Work out the count of lines in the entries below that include "Hsent", and write only that count.

(Dataset entries)
○ ○ ○
(** When the clock never goes back from one query to the next, the
    condition on the capture instants holds by itself, the printed
    timestamps sorting as the instants do: such a sequence of runs
    satisfies [all_succeed]. *)
Lemma clock_ordered_all_succeed ss :
  ∀ dir t, written_by dir t → clock_ordered ss dir t → all_succeed ss dir.
Proof.
  induction ss as [|s rest IH]; intros dir t Hw Hord; [exact I|].
  destruct Hord as (Hok & Hle & Hrep & Hrest). cbn [all_succeed].
  split; [exact Hok|]. split.
  - intros v Hv. unfold written_by in Hw.
    change (stored dir = Some v) in Hv. rewrite Hv in Hw.
    destruct Hw as (t0 & -> & Hrep0 & Hle0).
    apply CalendarFacts.strftime_mono; [assumption..|lia].
  - refine (IH _ _ _ Hrest). unfold run in *.
    destruct (notebook (conf s) (network s) (boot s dir)) as [r w'] eqn:Hrun.
    cbn [fst snd] in *. subst r.
    destruct (notebook_ok_watermark _ _ _ _ Hrun) as [b Hb].
    unfold written_by. change (stored (fs w')) with (watermark w'). rewrite Hb.
    destruct b.
    + eexists. split; [reflexivity|]. split; [assumption|lia].
    + change (watermark (boot s dir)) with (stored dir).
      unfold written_by in Hw. destruct (stored dir) as [v|]; [|exact I].
      destruct Hw as (t0 & -> & Hrep0 & Hle0). exists t0.
      split; [reflexivity|]. split; [exact Hrep0 | lia].
Qed.

(** ** Selecting the download link *)

Lemma get_data_urls_head links :
  Forall well_formed_link links →
  match get_data_urls links with
  | Ok [] => find is_get_data links = None
  | Ok (x :: _) => ∃ u, find is_get_data links = Some u ∧ Json.getitem u "URL" = Ok x
  | Raise _ => False
  end.
Proof.
  induction 1 as [|u links (t & x & Ht & Hx) _ IH]; [reflexivity|].
  cbn [get_data_urls find]. unfold is_get_data at 1 3. rewrite Ht.
  destruct (Json.eq_str t "GET DATA").
  - rewrite Hx. destruct (get_data_urls links) as [xs|e]; [|contradiction]. eauto.
  - exact IH.
Qed.

Lemma select_all_fails records r e :
  r ∈ records → select r = Raise e → ∃ e', select_all records = Raise e'.
Proof.
  induction 1 as [r records | r r' records Hin IH]; intros Hr; cbn [select_all].
  - rewrite Hr. eauto.
  - destruct (select r'); [|eauto]. destruct (IH Hr) as [e' ->]. eauto.
Qed.

(** Whenever the selection cell raises, the run ends there: nothing is
    downloaded and the data directory is as the [.update] cell left it. *)
Lemma selection_failure_aborts c net w results e :
  fst (answer c net w) = Body results →
  downloads_of results = Raise e →
  (∃ e', fst (notebook c net w) = Raise e') ∧
  sent (snd (notebook c net w)) = sent w ++ [Urlopen (asked c w)] ∧
  fs (snd (notebook c net w)) = Some (default ∅ (fs w)).
Proof.
  intros Ha Hds. rewrite notebook_stages, Ha.
  destruct (finish_run c net results (resolved c w) (at_response c net w)
              (default ∅ (fs w)) eq_refl) as (done & _ & Hsel & H).
  assert (Hnone : ∀ url, ¬ selected results url).
  { intros url (ds & Hok & _). congruence. }
  assert (done = []) as ->.
  { destruct done as [|ub done]; [reflexivity|].
    apply Forall_cons in Hsel as [Hs _]. destruct (Hnone _ Hs). }
  destruct (finish c net results (resolved c w) (at_response c net w)) as [[[]|e'] w'].
  - destruct H as (b & _ & Hok & _). congruence.
  - destruct H as (last & _ & Hlast & Hsent & Hfs).
    assert (last = []) as ->.
    { destruct last as [|url last]; [reflexivity|].
      apply Forall_cons in Hlast as [Hs _]. destruct (Hnone _ Hs). }
    cbn [fst snd map foldl at_response sent] in *. rewrite app_nil_r in Hsent.
    split; [eauto|]. split; [exact Hsent|].
    destruct Hfs as [Hfs | (url & partial & Hl & _)]; [exact Hfs | discriminate Hl].
Qed.

(** (C6) For a granule record whose related links each carry a type tag
    and a URL, the selector yields the URL of the first link tagged
    "GET DATA" in list order and raises [IndexError] when there is none;
    a record of the answer for which the selector raises ends the run
    before anything is downloaded, [.update] untouched. *)
Theorem select_first_get_data r umm links :
  Json.getitem r "umm" = Ok umm →
  Json.getitem umm "RelatedUrls" = Ok (JArr links) →
  Forall well_formed_link links →
  select r = match find is_get_data links with
             | Some u => Json.getitem u "URL"
             | None => Raise IndexError
             end ∧
  ∀ c net w results records e,
    fst (answer c net w) = Body results →
    Json.getitem results "items" = Ok (JArr records) →
    r ∈ records → select r = Raise e →
    (∃ e', fst (notebook c net w) = Raise e') ∧
    sent (snd (notebook c net w)) = sent w ++ [Urlopen (asked c w)] ∧
    watermark (snd (notebook c net w)) = watermark w.
Proof.
  intros Humm Hrel Hwf. split.
  - unfold select. rewrite Humm, Hrel. cbn [Json.iter].
    pose proof (get_data_urls_head links Hwf) as H.
    destruct (get_data_urls links) as [[|x xs]|e]; [| |contradiction].
    + rewrite H. reflexivity.
    + destruct H as (u & -> & ->). reflexivity.
  - intros c net w results records e Ha Hitems Hin Hr.
    destruct (select_all_fails records r e Hin Hr) as [e' He'].
    assert (Hds : downloads_of results = Raise e').
    { unfold downloads_of. rewrite Hitems. cbn [Json.iter]. exact He'. }
    destruct (selection_failure_aborts c net w results e' Ha Hds) as (Hr' & Hsent & Hfs).
    split; [exact Hr'|]. split; [exact Hsent|].
    unfold watermark at 1. rewrite Hfs. apply watermark_default.
Qed.

Lemma select_first_get_data_witness :
  Forall well_formed_link Demo.three_links ∧
  select (Demo.granule Demo.three_links) = Ok (JStr "https://a/first.nc").
Proof.
  assert (H : Forall well_formed_link Demo.three_links).
  { repeat constructor; eexists _, _; split; reflexivity. }
  split; [exact H|].
  exact (proj1 (select_first_get_data (Demo.granule Demo.three_links)
                  (JObj [("RelatedUrls", JArr Demo.three_links); ("GranuleUR", JStr "g")])
                  Demo.three_links eq_refl eq_refl H)).
Defined.

(** ** The download loop *)

Lemma foldl_store_keeps done : ∀ (d : gmap string string) name,
  is_Some (d !! name) ∨ name ∈ map (λ ub : string * string, Py.basename ub.1) done →
  is_Some (foldl store d done !! name).
Proof.
  induction done as [|ub done IH]; intros d name [H|H]; cbn [foldl map] in *.
  - exact H.
  - inversion H.
  - apply IH. left. unfold store. destruct (decide (Py.basename ub.1 = name)) as [->|Hne].
    + rewrite lookup_insert_eq. eauto.
    + rewrite lookup_insert_ne by exact Hne. exact H.
  - apply elem_of_cons in H as [->|H]; [|apply IH; right; exact H].
    apply IH. left. unfold store. rewrite lookup_insert_eq. eauto.
Qed.



(** ** When [.update] changes *)

Lemma foldl_store_other name done : ∀ d : gmap string string,
  Forall (λ ub : string * string, Py.basename ub.1 ≠ name) done →
  foldl store d done !! name = d !! name.
Proof.
  induction done as [|ub done IH]; intros d Hall; [reflexivity|].
  apply Forall_cons in Hall as [Hne Hall]. cbn [foldl]. rewrite (IH _ Hall).
  unfold store. apply lookup_insert_ne. exact Hne.
Qed.

(** (X1) As long as no selected URL ends in [/.update], a run overwrites
    [.update] with the captured timestamp when it ends without exception
    on an answer with items, and leaves the file exactly as it was in
    every other case. *)
Lemma watermark_guard_without_collision c net w :
  (∀ results url, fst (answer c net w) = Body results → selected results url →
                  Py.basename url ≠ UPDATE) →
  watermark (snd (notebook c net w)) =
    if advances (fst (notebook c net w)) (fst (answer c net w))
    then Some (FORMAT (returned_at c net w))
    else watermark w.
Proof.
  intros Hfree. rewrite notebook_stages.
  destruct (fst (answer c net w)) as [| |results] eqn:Ha;
    try (cbn [fst snd advances]; unfold watermark at 1; cbn [at_response fs];
         apply watermark_default).
  specialize (Hfree results).
  destruct (finish_run c net results (resolved c w) (at_response c net w)
              (default ∅ (fs w)) eq_refl) as (done & _ & Hsel & H).
  assert (Hdone : Forall (λ ub : string * string, Py.basename ub.1 ≠ UPDATE) done).
  { eapply Forall_impl; [exact Hsel|]. cbn. intros ub Hs. apply Hfree; [reflexivity | exact Hs]. }
  destruct (finish c net results (resolved c w) (at_response c net w)) as [[[]|e] w'];
    cbn [fst snd advances].
  - destruct H as (b & -> & _ & _ & Hfs). unfold watermark at 1. rewrite Hfs. cbn.
    destruct b; [apply lookup_insert_eq|].
    rewrite (foldl_store_other _ _ _ Hdone). apply watermark_default.
  - destruct H as (last & _ & Hlast & _ & [Hfs | (url & partial & -> & Hfs)]);
      unfold watermark at 1; rewrite Hfs; cbn.
    + rewrite (foldl_store_other _ _ _ Hdone). apply watermark_default.
    + apply Forall_cons in Hlast as [Hs _].
      rewrite lookup_insert_ne by (apply Hfree; [reflexivity | exact Hs]).
      rewrite (foldl_store_other _ _ _ Hdone). apply watermark_default.
Qed.

(** (C1) A run in which the first download is of a file called [.update]
    and the second download fails: the run ends with the exception of the
    failed download, yet [.update] no longer holds the timestamp it held
    before the run but the body of the first download. *)
Theorem failed_run_overwrites_watermark :
  watermark Demo.w0 = Some "2020-09-02T16:46:32Z" ∧
  fst (notebook Demo.cfg Demo.shadowing Demo.w0) = Raise URLError ∧
  advances (fst (notebook Demo.cfg Demo.shadowing Demo.w0))
           (fst (answer Demo.cfg Demo.shadowing Demo.w0)) = false ∧
  watermark (snd (notebook Demo.cfg Demo.shadowing Demo.w0)) = Some "netcdf bytes".
Proof. vm_compute. repeat split; reflexivity. Qed.

(** * Further properties of the workflow cells *)

Lemma watermark_guard_without_collision_witness :
  (∀ results url, fst (answer Demo.cfg Cases.flaky Demo.w0) = Body results →
                  selected results url → Py.basename url ≠ UPDATE) ∧
  watermark (snd (notebook Demo.cfg Cases.flaky Demo.w0)) = Some "2020-09-02T16:46:32Z".
Proof.
  assert (H : ∀ results url, fst (answer Demo.cfg Cases.flaky Demo.w0) = Body results →
                             selected results url → Py.basename url ≠ UPDATE).
  { intros results url Ha (ds & Hds & Hin). vm_compute in Ha. injection Ha as <-.
    vm_compute in Hds. injection Hds as <-.
    apply elem_of_cons in Hin as [Hu|Hin]; [injection Hu as ->; vm_compute; discriminate|].
    apply elem_of_cons in Hin as [Hu|Hin]; [injection Hu as ->; vm_compute; discriminate|].
    inversion Hin. }
  split; [exact H|].
  rewrite (watermark_guard_without_collision Demo.cfg Cases.flaky Demo.w0 H).
  vm_compute. reflexivity.
Defined.

(** What a run leaves under one name of the data directory, when no
    selected URL has that base name. *)
Lemma notebook_frame c net w name :
  (∀ results url, fst (answer c net w) = Body results → selected results url →
                  Py.basename url ≠ name) →
  ∃ d', fs (snd (notebook c net w)) = Some d' ∧
        d' !! name =
          if advances (fst (notebook c net w)) (fst (answer c net w))
             && bool_decide (name = UPDATE)
          then Some (FORMAT (returned_at c net w))
          else (default ∅ (fs w) : gmap string string) !! name.
Proof.
  intros Hfree. rewrite notebook_stages.
  destruct (fst (answer c net w)) as [| |results] eqn:Ha;
    try (cbn [fst snd advances andb at_response fs]; eauto).
  specialize (Hfree results).
  destruct (finish_run c net results (resolved c w) (at_response c net w)
              (default ∅ (fs w)) eq_refl) as (done & _ & Hsel & H).
  assert (Hdone : Forall (λ ub : string * string, Py.basename ub.1 ≠ name) done).
  { eapply Forall_impl; [exact Hsel|]. cbn. intros ub Hs. apply Hfree; [reflexivity | exact Hs]. }
  destruct (finish c net results (resolved c w) (at_response c net w)) as [[[]|e] w'];
    cbn [fst snd advances andb].
  - destruct H as (b & -> & _ & _ & Hfs). eexists. split; [exact Hfs|].
    destruct b; cbn [andb].
    + case_bool_decide as Hn.
      * subst name. apply lookup_insert_eq.
      * rewrite lookup_insert_ne by congruence. apply (foldl_store_other _ _ _ Hdone).
    + apply (foldl_store_other _ _ _ Hdone).
  - destruct H as (last & _ & Hlast & _ & [Hfs | (url & partial & -> & Hfs)]);
      (eexists; split; [exact Hfs|]).
    + apply (foldl_store_other _ _ _ Hdone).
    + apply Forall_cons in Hlast as [Hs _].
      rewrite lookup_insert_ne by (apply Hfree; [reflexivity | exact Hs]).
      apply (foldl_store_other _ _ _ Hdone).
Qed.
○ ○ ○
**Result of the exercise**
5